Uma compensação que chegou depois muito sofrimento para a estudante de medicina veterinária Fabiana Milhomem, 19. Após uma separação difícil, a mãe de Fabiana descobriu um câncer, o que distanciou pai e filha. “Eu senti que ele se afastou, acho que ele não conseguia lidar com a situação e escolheu se afastar. Aos poucos, ele foi querendo ajudar, mas não era a mesma coisa, não tinha mais o meu respeito”, lembra.

O desamparo num momento de dificuldade fez com que Fabiana desenvolvesse ansiedade e dificuldade de estabelecer laços de confiança. Após a piora da mãe e o seu falecimento, a jovem e o pai se reaproximaram, e hoje mantêm uma relação melhor. Ela diz que trabalha constantemente para que as feridas do passado não atrapalhem a nova relação.

A neuropsicóloga Jeanne Rodrigues, 28, observa, em sua caminhada clínica, que as queixas relacionadas ao tema são comuns. Segundo ela, muitos adultos chegam ao consultório com crenças de desvalor que não condizem com as vivências atuais. Na fase adulta, os desdobramentos dessas dificuldades vividas na infância e na adolescência refletem, principalmente, em questões de depressão e, em alguns casos, podem fazer com que as pessoas se submetam a vínculos afetivos de cunho abusivo. “Crenças de inferioridade, desvalor, desamor e dificuldades de estabelecimento de vínculos nos relacionamentos.

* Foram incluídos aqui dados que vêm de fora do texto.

(** [ipset_cache_add].  [malloc_ok] tells whether [malloc] returned a
    node. *)
Definition ipset_cache_add (malloc_ok : bool) (name : string)
    (type : ipset_type) (family : Z) (setlist : list ipset)
  : Z * list ipset :=
  if negb malloc_ok then (- ENOMEM, setlist)
  else
    let n := {| s_name := ipset_strncpy name; s_type := type;
                s_family := family |} in
    match setlist with
    | [] => (0, [n])
    | s :: rest =>
        match cache_add_scan name n s rest with
        | None => (- EEXIST, setlist)
        | Some l => (0, l)
        end
    end.

(** The second loop of [ipset_cache_del]: unlink the first node named
    [name]; the return code is [0] when one was found ([match != NULL]). *)
Fixpoint cache_del_scan (name : string) (l : list ipset) : Z * list ipset :=
  match l with
  | [] => (- EEXIST, [])
  | s :: rest =>
      if STREQ (s_name s) name then (0, rest)
      else let (rc, rest') := cache_del_scan name rest in (rc, s :: rest')
  end.

(** [ipset_cache_del]; [None] is the NULL name, which empties the cache. *)
Definition ipset_cache_del (name : option string) (setlist : list ipset)
  : Z * list ipset :=
  match name with
  | None => (0, [])
  | Some name => cache_del_scan name setlist
  end.

(** [ipset_cache_rename]: the first node named [from] gets the copy of
    [to]. *)
Fixpoint ipset_cache_rename (from to : string) (setlist : list ipset)
  : Z * list ipset :=
  match setlist with
  | [] => (- EEXIST, [])
  | s :: rest =>
      if STREQ (s_name s) from then (0, set_s_name s (ipset_strncpy to) :: rest)
      else let (rc, rest') := ipset_cache_rename from to rest in (rc, s :: rest')
  end.

(** The loop of [ipset_cache_swap]; nodes are named by their position,
    [i] is the position of the head of [l]. *)
Fixpoint cache_swap_scan (from to : string) (l : list ipset) (i : nat)
    (a b : option nat) : option nat * option nat :=
  match l with
  | [] => (a, b)
  | s :: rest =>
      match a, b with
      | Some _, Some _ => (a, b)
      | _, _ =>
          let a' := match a with
                    | None => if STREQ (s_name s) from then Some i else None
                    | Some _ => a
                    end in
          let b' := match b with
                    | None => if STREQ (s_name s) to then Some i else None
                    | Some _ => b
                    end in
          cache_swap_scan from to rest (S i) a' b'
      end
  end.

(** Writing the name of the node at position [i]. *)
Fixpoint cache_name_at (i : nat) (n : string) (l : list ipset) {struct l}
  : list ipset :=
  match l, i with
  | [], _ => []
  | s :: rest, O => set_s_name s n :: rest
  | s :: rest, S i' => s :: cache_name_at i' n rest
  end.
(** * sk-pkg/logger: a shallow embedding of logger.go

    The package is a facade over go.uber.org/zap.  The repository code
    (the functional options, [New], [newFileCore], trace extraction and
    the [Manager] methods) is embedded function by function.  What it
    delegates to is modelled with the behaviour the facade relies on,
    each definition naming the library function it stands for:
    context values ([Module context]), strftime patterns and the
    rotation sink ([Module strftime], [rotatelogs_New]), zap's cores,
    loggers and atomic levels, and zap's JSON encoder ([Module json]).

    State is explicit: a [World] holds the level cells, the Manager
    structs on the heap, and what has been written to standard-out,
    standard-error and the log files.  Calls that may panic or exit
    return a [result]. *)

From Stdlib Require Import ZArith NArith String Ascii List Bool Lia.
From Stdlib Require Import Decimal DecimalString DecimalFacts DecimalPos DecimalZ.
From stdpp Require Import base option gmap strings list.
Import ListNotations.
Local Open Scope string_scope.
Local Open Scope Z_scope.

(** ** Results of Go calls that may panic or exit the process *)

Inductive result (A : Type) : Type :=
| Ret (a : A)            (* the call returned *)
| Panicked (msg : string) (* panic(msg) unwound the call *)
| Exited (code : Z).     (* os.Exit(code) *)
Arguments Ret {A} a.
Arguments Panicked {A} msg.
Arguments Exited {A} code.

Definition bind {A B} (r : result A) (k : A -> result B) : result B :=
  match r with
  | Ret a => k a
  | Panicked m => Panicked m
  | Exited c => Exited c
  end.

Notation "'do' x <- r ; k" := (bind r (fun x => k))
  (at level 10, x name, r at level 100, k at level 200).

(** ** Log levels: zapcore.Level is an int8; the constants are iota - 1 *)

Abbreviation Level := Z (only parsing).

Definition DebugLevel : Level := -1.
Definition InfoLevel : Level := 0.
Definition WarnLevel : Level := 1.
Definition ErrorLevel : Level := 2.
Definition DPanicLevel : Level := 3.
Definition PanicLevel : Level := 4.
Definition FatalLevel : Level := 5.

(** time.Duration is an int64 count of nanoseconds *)
Abbreviation Duration := Z (only parsing).
Definition Nanosecond : Duration := 1.
Definition Millisecond : Duration := 1000000 * Nanosecond.
Definition Second : Duration := 1000000000 * Nanosecond.
Definition Minute : Duration := 60 * Second.
Definition Hour : Duration := 60 * Minute.

(** ** zapcore.EncoderConfig, as far as logger.go sets it *)

Inductive LevelEncoder := CapitalLevelEncoder | LowercaseLevelEncoder.
Inductive TimeEncoder := ISO8601TimeEncoder | EpochTimeEncoder.
Inductive DurationEncoder := SecondsDurationEncoder | StringDurationEncoder.
Inductive CallerEncoder := ShortCallerEncoder | FullCallerEncoder.

Record EncoderConfig := {
  TimeKey : string;
  LevelKey : string;
  NameKey : string;
  MessageKey : string;
  CallerKey : string;
  StacktraceKey : string;
  LineEnding : string;
  EncodeLevel : LevelEncoder;
  EncodeTime : TimeEncoder;
  EncodeDuration : DurationEncoder;
  EncodeCaller : CallerEncoder
}.

Definition DefaultLineEnding : string := String (ascii_of_nat 10) EmptyString.

Definition DefaultEncoderConfig : EncoderConfig := {|
  TimeKey := "T";
  LevelKey := "L";
  NameKey := "N";
  MessageKey := "M";
  CallerKey := "C";
  StacktraceKey := "S";
  LineEnding := DefaultLineEnding;
  EncodeLevel := CapitalLevelEncoder;
  EncodeTime := ISO8601TimeEncoder;
  EncodeDuration := SecondsDurationEncoder;
  EncodeCaller := ShortCallerEncoder
|}.
(** The six commands, each bound to the adapter. *)
Record Adapter := mkAdapter {
  FindTransactionsCommand : list Address -> W -> (E + list string) * W;
  WereAddressesSpentFromCommand : list Address -> W -> (E + list bool) * W;
  GetTrytesCommand : list string -> W -> (E + list string) * W;
  FindTransactionObjectsCommand : list string -> W -> (E + list Transaction) * W;
  GetLatestInclusionCommand : list string -> W -> (E + gmap string bool) * W;
  GetBundlesCommand : list string -> W -> (E + list Bundle) * W
}.

(** *** The monad of a coroutine

    A computation runs from a world, and gives either an exception or a
    value, the world it leaves, and the calls it made, in order. *)
Record result (A : Type) := mkResult {
  value : exn + A;
  world : W;
  calls : list event
}.
Arguments mkResult {A}.
Arguments value {A}.
Arguments world {A}.
Arguments calls {A}.

Definition M (A : Type) : Type := W -> result A.

Definition ret {A} (a : A) : M A :=
  fun w => mkResult (inr a) w [].

Definition raise {A} (e : exn) : M A :=
  fun w => mkResult (inl e) w [].

Definition bind {A B} (m : M A) (f : A -> M B) : M B :=
  fun w =>
    let r := m w in
    match value r with
    | inl e => mkResult (inl e) (world r) (calls r)
    | inr a =>
        let r' := f a (world r) in
        mkResult (value r') (world r') (calls r ++ calls r')
    end.

(** [await command(request)]: one call, recorded with its answer; a failure
    of the command is raised as it is. *)
Definition await {R} (req : request) (wrap : R -> response)
    (command : W -> (E + R) * W) : M R :=
  fun w =>
    match command w with
    | (inl e, w') => mkResult (inl (AdapterError e)) w' [mkEvent req (inl e)]
    | (inr x, w') => mkResult (inr x) w' [mkEvent req (inr (wrap x))]
    end.

Notation "x <~ m ;; f" := (bind m (fun x => f))
  (at level 100, m at next level, right associativity).

(** ** The address generator *)

(** [AddressGenerator.DEFAULT_SECURITY_LEVEL] and the derivation of the
    address at an index from the seed are taken as they are. *)
Variable DEFAULT_SECURITY_LEVEL : Z.
Variable generate_address : string -> Z -> Z -> string.

(** Modelled from the spec: [AddressGenerator(seed,
    security_level).create_iterator(start)], the Address Sequence Producer,
    whose code is not part of the file.  It is an unbounded sequence of
    addresses at the indices [start], [start + 1], ...; an index is a
    non-negative integer, and a negative start index is an invalid
    argument, rejected when the first address is requested.  [k] counts
    the addresses already taken from the iterator. *)
Definition address_at (seed : string) (security_level index : Z) : Address :=
  {| address := generate_address seed index security_level;
     key_index := index;
     security_level := security_level |}.
(** ** Image batches *)

Lemma processImage_total E img dir w :
  ∃ r w', processImage E img dir w = (Ok r, w') ∧ file w' = file w ∧
    (Validation.isValid (validateImageData img) = false →
       r = Rejected (Validation.errors (validateImageData img)) ∧ w' = w).
Proof.
  unfold processImage, generateUniqueFilename. unfold_m.
  destruct (Validation.isValid (validateImageData img)); simpl.
  - case_bool_decide; simpl.
    + destruct (fault_at E (fs_calls w)); simpl; [destruct (damage_at E (fs_calls w)); simpl|];
        eexists _, _; (split; [reflexivity|]); simpl; split; auto; discriminate.
    + destruct (fault_at E (fs_calls w)); simpl.
      * eexists _, _; (split; [reflexivity|]); simpl; split; auto; discriminate.
      * destruct (fault_at E (S (fs_calls w))); simpl;
          [destruct (damage_at E (S (fs_calls w))); simpl|];
          eexists _, _; (split; [reflexivity|]); simpl; split; auto; discriminate.
  - eexists _, _; (split; [reflexivity|]); auto.
Qed.

Lemma processImage_ingest E img dir w :
  processImage E img dir w = (Ok (ingest E img dir w).1, (ingest E img dir w).2).
Proof.
  unfold ingest. destruct (processImage_total E img dir w) as (r & w' & -> & _). done.
Qed.

Lemma ingest_file E img dir w : file (ingest E img dir w).2 = file w.
Proof.
  unfold ingest. destruct (processImage_total E img dir w) as (r & w' & -> & Hf & _). done.
Qed.

Lemma ingest_invalid E img dir w :
  Validation.isValid (validateImageData img) = false →
  ingest E img dir w = (Rejected (Validation.errors (validateImageData img)), w).
Proof.
  intros H. unfold ingest.
  destruct (processImage_total E img dir w) as (r & w' & -> & _ & Hr).
  destruct (Hr H) as [-> ->]. done.
Qed.
(** * Message interpretation of the expense tracker webhook (src/app.py)

    Shallow embedding of [extract_amount], [detect_category],
    [format_cat], [register_partner], [get_partner], [save_expense],
    [webhook] and the totals and rows read by [dashboard].

    Text is a Python [str]: a list of Unicode code points ([list N]).
    Python's [str.lower], the regex classes [\d] and [\w] (for [\b]) are
    modelled on ASCII: [lower] maps A-Z to a-z and leaves every other
    code point unchanged, [\d] is 0-9 and a word character is an ASCII
    letter, digit or underscore.  Whitespace ([\s], [str.strip],
    [str.split]) is Python's full [str.isspace] set.  A parsed amount is
    its exact decimal value counted in hundredths (the fragments handed
    to [float] carry at most two fraction digits); binary rounding of
    [float] is not modelled. *)

From Stdlib Require Import ZArith NArith Lia.
From Stdlib Require Import Strings.String Strings.Ascii.
From stdpp Require Import base list gmap.

Open Scope N_scope.

(** ** Text *)

Definition text := list N.

(** ASCII string literal as a list of code points. *)
Fixpoint str (s : string) : text :=
  match s with
  | EmptyString => []
  | String c r => N_of_ascii c :: str r
  end.

(** U+20B9 INDIAN RUPEE SIGN. *)
Definition rupee : N := 8377.

Definition is_digit (c : N) : bool := (48 <=? c) && (c <=? 57).
(** * SQLServerClient: a shallow embedding of the SQL Server dialect client

    Source: [src/apps/studio/src/store/DataModules.ts], class
    [SQLServerClient].

    Conventions of the embedding:
    - JavaScript strings are [String.string]; the regular expressions and
      the case conversion of the source only look at ASCII characters.
    - JavaScript numbers that the client handles (affected-row counts,
      offsets, limits, catalog identifiers) are integers and are modelled
      as [Z]; the release year, which [_.toNumber] makes of a run of digits
      of any length, is the double nearest to it ([JsNumber]).
    - A JavaScript object is an association list kept in the order in which
      [Object.keys] enumerates its own properties.
    - Asynchronous methods become computations of the monad [M]: a world
      (client fields, server state, queries sent so far) is threaded
      through, and an exception leaves the world as it was when thrown. *)

From Stdlib Require Import String Ascii List ZArith NArith Bool Lia.
From Stdlib Require Import DecimalString DecimalNat Sorted Permutation.
Import ListNotations.

Local Open Scope list_scope.
Local Open Scope Z_scope.
Local Open Scope string_scope.

Set Implicit Arguments.

(* ===================================================================== *)
(** ** JavaScript values and string primitives *)
(* ===================================================================== *)

Module Js.

(** The values that flow through the client untyped ([any]). *)
Inductive value : Type :=
| Undefined
| Null
| Bool (b : bool)
| Number (z : Z)
| Str (s : string).

Definition isString (v : value) : bool :=
  match v with Str _ => true | _ => false end.

Definition isNumber (v : value) : bool :=
  match v with Number _ => true | _ => false end.

Definition stringOfZ (z : Z) : string :=
  NilZero.string_of_int (Z.to_int z).

Definition stringOfNat (n : nat) : string :=
  NilZero.string_of_uint (Nat.to_uint n).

Muitos adultos, por não se sentirem dignos de receber amor, buscam o amor não recebido na infância, sujeitando-se a relacionamentos tóxicos e abusivos que prejudicam sua saúde mental e física”, sintetiza.

Direitos

A advogada Thais Rodrigues, 26, esclarece o abandono afetivo que gera responsabilidade civil. “Muitos genitores prestam o auxílio financeiro e entendem que é suficiente, todavia, quando estamos diante de uma situação em que a criança ou adolescente é desprezado, não conta com auxílio emocional, podemos dizer que estamos diante de um caso de abandono afetivo”, explica.

Ela salienta que a Constituição Federal, nos moldes do art. 227, 229, e o Estatuto da Criança e do Adolescente, nos termos do art. 3 e 4, asseguram a convivência familiar e comunitária. “A responsabilidade pela negligência é passível de reparação por danos morais, em vista do descumprimento do direito da criança e do adolescente”, explica Thais. A especialista ressalta que o pai ou a mãe que incorrem nessa prática poderá reparar o filho pelos danos psicológicos causados, com objetivo de diminuir os anos de dor, solidão, rejeição e desamparo.